I will likely make a Santoku shape out of this and make it my travel knife.


----------



## jessf (Oct 27, 2016)

this is after heat treating. Can't quite see the hamon as it's behind a layer of scale, but it's there and I may bring it out over time. I've already re-profiled the choil and brought the shoulder up 4mm.


----------



## cheflivengood (Oct 27, 2016)

You're a mad man...I like it irate1:


----------



## daveb (Oct 27, 2016)

Is that how Moritakas are made?


----------



## Godslayer (Oct 27, 2016)

daveb said:


> Is that how Moritakas are made?



You think moritaka can make a honyaki lol. As usual good work.


----------



## merlijny2k (Oct 27, 2016)

That beautifull burlwood handle!!!!!


----------



## jessf (Nov 8, 2016)

Small update. Got the mokume and the hande rough shapped.


----------



## milkbaby (Nov 9, 2016)

jessf said:


> Small update. Got the mokume and the hande rough shapped.



BOOM there it is! :cheffry:

Can't wait to see the finished knife...


----------



## jessf (Nov 9, 2016)

Put a concave grind on the bolster


----------



## jessf (Nov 10, 2016)

I glued the thinner mokume to the handle then ground it flush. Ive been shaping the concaved upper portion separately. The two will be separated by a african blackwood spacer. Ive never used jb weld before but i did on this one. Really impressed by how well it holds up to heat.


----------



## Matus (Nov 11, 2016)

Very cool project.
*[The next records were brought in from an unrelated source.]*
(** * mob-claude: session, plan reconciliation and rotation summaries

    A shallow embedding of the Go sources of mob-claude
    (cmd/mob-claude/main.go and the internal packages api, config, mob,
    plans and summary) together with the properties of the start / next /
    done life cycle.

    Go strings are byte sequences: they are modelled by [string], whose
    elements are 8-bit [ascii] values; [len] is [String.length] and a
    "character" is one byte.  Effects (files, processes, HTTP, the clock,
    standard output) go through a small program monad [Prog] whose
    operations are interpreted against an environment [Env] and a mutable
    [World]. *)

From Stdlib Require Import ZArith Ascii String List Lia Bool.
From stdpp Require Import base option gmap strings list fin_maps.
Import ListNotations.
Local Open Scope list_scope.
Local Open Scope string_scope.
Keep the photos coming


----------



## bryan03 (Nov 11, 2016)

I'm not sure I understand what you do here, but the steel looks like "burnt" ....


----------



## jessf (Nov 11, 2016)

Yeah that's the idea.



bryan03 said:


> I'm not sure I understand what you do here, but the steel looks like "burnt" ....


----------



## jessf (Nov 15, 2016)




----------



## xsmx13 (Nov 16, 2016)

Very nice work! That looks awesome!!!


----------



## xsmx13 (Nov 16, 2016)

I love the exposed knot on the handle. I have a piece of knotty cocobolo that I can't wait to use for a handle!


----------



## milkbaby (Nov 16, 2016)

Extra crispy! That's cool...

Its the handle new wood on top glued to a piece of the old handle on the bottom?


----------



## jessf (Nov 16, 2016)

It's a new piece of amboyna burl with a natural inclusion i wanted left in to mirror the blade. It looks burnt, but it's just the colour of the wood.


----------



## jessf (Nov 16, 2016)

The other side.


----------



## Beau Nidle (Nov 16, 2016)

Very nice man. Love the finish on the blade, not so much the big chunk missing from the handle. Little too severe for me but then it's not my blade!


----------



## jessf (Nov 18, 2016)

She got some chubby gams but she tapers nice to the tips if you know what i mean. More of an all purpose veggie prepper


----------



## Matus (Nov 18, 2016)

You are surely not shy to experiment. That is the best way to learn and to have fun  This is another very cool project of yours.


----------



## jessf (Nov 18, 2016)

Thanks matus. Little details like this where the spine is rounded from when the knife was previously finished but reheating has left a nice texture which is both soft but offers grip.


----------